Lemma dictScan_exact d n v i :
  dict_inv ty d → dictSize d ≠ 0 → scan_size d = 2 ^ n → 0 ≤ n ≤ 64 → in_u 64 v →
  let w := 2 ^ (64 - n) in rev v = i * w →
  ∃ out v', dictScan d v = Some (out, v') ∧ in_u 64 v' ∧ rev v' = u64 ((i + 1) * w) ∧ scan_exact d w i v out.
Proof.
  intros Hd Hz Hsz Hn Hv w Hr. pose proof (inv_NoDup d Hd) as Hnd. unfold dictScan, scan_size in *. rewrite (proj2 (Z.eqb_neq _ _) Hz) in *. unfold scan_exact, entries. destruct (dictIsRehashing d) eqn:Hreh; cbn [negb].
  - destruct (isRehashing_shape ty d (proj1 Hd) Hreh) as (tbl0 & tbl1 & _ & Hok0 & Hok1 & _). destruct (Z.ltb_spec (htsize (ht1 d)) (htsize (ht0 d))).
    + destruct (two_tables_exact (ht1 d) (ht0 d) tbl1 tbl0 n v i) as (b & out & v' & -> & Hl & Hv' & Hrev & Hndo & Hin); [done|done|by rewrite (Permutation_app_comm)|lia|lia|done|done|done|].
      cbn [mbind option_bind]. rewrite Hl. cbn [mbind option_bind]. exists (b ++ out), v'. split_and!; [done..|]. intros e. rewrite Hin, elem_of_app. tauto.
    + destruct (two_tables_exact (ht0 d) (ht1 d) tbl0 tbl1 n v i) as (b & out & v' & -> & Hl & Hv' & Hrev & Hndo & Hin); [done|done|done|lia|lia|done|done|done|].
      cbn [mbind option_bind]. rewrite Hl. cbn [mbind option_bind]. exists (b ++ out), v'. split_and!; [done..|]. intros e. rewrite Hin, elem_of_app. tauto.
  - destruct (single_shape d Hd Hz Hreh) as (tbl & Hok & H1). rewrite H1, app_nil_r in *. assert (0 < w) as Hw by (unfold w; lia).
    destruct (bucket_covers (ht0 d) tbl n v Hok Hsz Hn Hv) as (Hm & b & Hb & [Sb Cb]). pose proof (bucket_exact (ht0 d) tbl n v b Hok Hsz Hn Hv Hb) as Hex. cbv zeta in Cb. fold w in Hex, Cb. assert (rev v / w = i) as Hdiv by (rewrite Hr; apply Z.div_mul; lia). rewrite Hdiv in Hex, Cb.
    destruct (next_cursor_rev n v Hn Hv) as [Hv' Hrev']. fold w in Hrev'. rewrite Hdiv in Hrev'. rewrite Hm, Hb. cbn [mbind option_bind]. exists b, (next_cursor (Z.ones n) v). split_and!; [done|done|done|by eapply bucket_NoDup|].
    intros e. split; [|intros [He Hre]; by apply Cb]. intros He. split; [by apply Sb|]. pose proof (block_end (rhash e) w Hw). pose proof (Z.mul_div_le (rhash e) w Hw). rewrite (Hex e He) in *. lia.
Qed.

(** [k] calls on an unchanged dictionary, from the cursor of the [i]-th bucket. *)
Lemma scan_static_spec d n k i v :
  dict_inv ty d → dictSize d ≠ 0 → scan_size d = 2 ^ n → 0 ≤ n ≤ 64 →
  in_u 64 v → 0 ≤ i → let w := 2 ^ (64 - n) in
  (k ≠ 0%nat → rev v = i * w) → i + Z.of_nat k ≤ 2 ^ n →
  ∃ out v', scan_calls (replicate k d) v = Some (out, v') ∧ in_u 64 v' ∧
    (k ≠ 0%nat → rev v' = u64 ((i + Z.of_nat k) * w)) ∧ NoDup out ∧
    ∀ e, e ∈ out ↔ e ∈ entries d ∧ i * w ≤ rhash e < (i + Z.of_nat k) * w.
Proof.
  intros Hd Hz Hsz Hn Hv Hi w. revert i v Hv Hi.
  induction k as [|k IH]; intros i v Hv Hi Hr Hk.
  { exists [], v. split_and!; try done; [constructor|]. intros e. split; [set_solver|]. lia. }
  specialize (Hr ltac:(done)). assert (0 < w) as Hw by (unfold w; lia).
  destruct (dictScan_exact d n v i Hd Hz Hsz Hn Hv Hr) as (b & v1 & Hscan & Hv1 & Hrev1 & Hndb & Hinb). fold w in Hrev1, Hinb.
  destruct (IH (i + 1) v1) as (out & v2 & Hcalls & Hv2 & Hr2 & Hnd & Hout); [done|lia| |lia|].
  { intros Hk0. rewrite Hrev1. apply wrap_u_small. unfold in_u.
    assert (2 ^ 64 = 2 ^ n * w) as ->.
    { unfold w. rewrite <-Z.pow_add_r by lia. f_equal. lia. }
    split; [lia|]. apply Z.mul_lt_mono_pos_r; lia. }
  exists (b ++ out), v2. split_and!; [|done| | |].
  - simpl. rewrite Hscan. cbn [mbind option_bind]. by rewrite Hcalls.
  - intros _. destruct k as [|k]; [|rewrite Hr2 by done; f_equal; lia].
    simpl in Hcalls. injection Hcalls as _ <-. by rewrite Hrev1.
  - apply NoDup_app. split_and!; [done| |done]. intros e He%Hinb [_ Hge]%Hout. lia.
  - intros e. rewrite elem_of_app, Hout, Hinb. split; [intros [[He Hr']|[He Hr']]; (split; [done|lia])|]. intros [He Hr']. destruct (decide (rhash e < (i + 1) * w)); [left|right]; (split; [done|lia]).
Qed.

Lemma scan_size_pow d : dict_inv ty d → dictSize d ≠ 0 → ∃ n, scan_size d = 2 ^ n ∧ 0 ≤ n ≤ 64.
Proof.
  intros Hd Hz. unfold scan_size. rewrite (proj2 (Z.eqb_neq _ _) Hz). destruct (dictIsRehashing d) eqn:Hreh.
  - destruct (isRehashing_shape ty d (proj1 Hd) Hreh) as (tbl0 & tbl1 & _ & Hok0 & Hok1 & _). destruct (ok_pow _ _ _ Hok0) as (n0 & Hn0 & Hs0), (ok_pow _ _ _ Hok1) as (n1 & Hn1 & Hs1). destruct (Z.min_spec (htsize (ht0 d)) (htsize (ht1 d))) as [[_ ->]|[_ ->]]; [exists (Z.of_nat n0)|exists (Z.of_nat n1)]; (split; [done|lia]).
  - destruct (single_shape d Hd Hz Hreh) as (tbl & Hok & _). destruct (ok_pow _ _ _ Hok) as (n & Hn & Hs). exists (Z.of_nat n). split; [done|lia].
Qed.

(** C7: the guarantee of SCAN.  A series of [dictScan] calls that starts with cursor 0,
    over any well-formed states of the dictionary (the calls may be separated by
    insertions, deletions, resizes and rehashing steps), always returns, returns only
    entries of those states, and when the last cursor is 0 every key that was present in
    all the states has been returned. *)
Theorem dictScan_guarantee (ds : list (dict K V)) :
  Forall (dict_inv ty) ds →
  ∃ out v, scan_calls ds 0 = Some (out, v) ∧
    (∀ e, e ∈ out → ∃ d, d ∈ ds ∧ e ∈ entries d) ∧
    (ds ≠ [] → v = 0 →
       ∀ k, Forall (λ d, is_Some (dict_map d !! k)) ds → ∃ w, (k, w) ∈ out).
Proof.
  intros Hds. destruct (scan_calls_spec ds 0 Hds) as (out & v & Hs & _ & Hin & Hall); [done|].
  exists out, v. split_and!; [done..|]. intros Hne -> k Hk.
  destruct (Hall k Hk) as [|[_ Hnz]]; [|done|by specialize (Hnz Hne)].
  rewrite rev_0.
  apply rev_range. split; apply hash_range.
Qed.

Exercise brief -> Report each line in the data above that holds the word "Forall" by copying it.

Task result ->
  Forall (dict_inv ty) ds →
       ∀ k, Forall (λ d, is_Some (dict_map d !! k)) ds → ∃ w, (k, w) ∈ out).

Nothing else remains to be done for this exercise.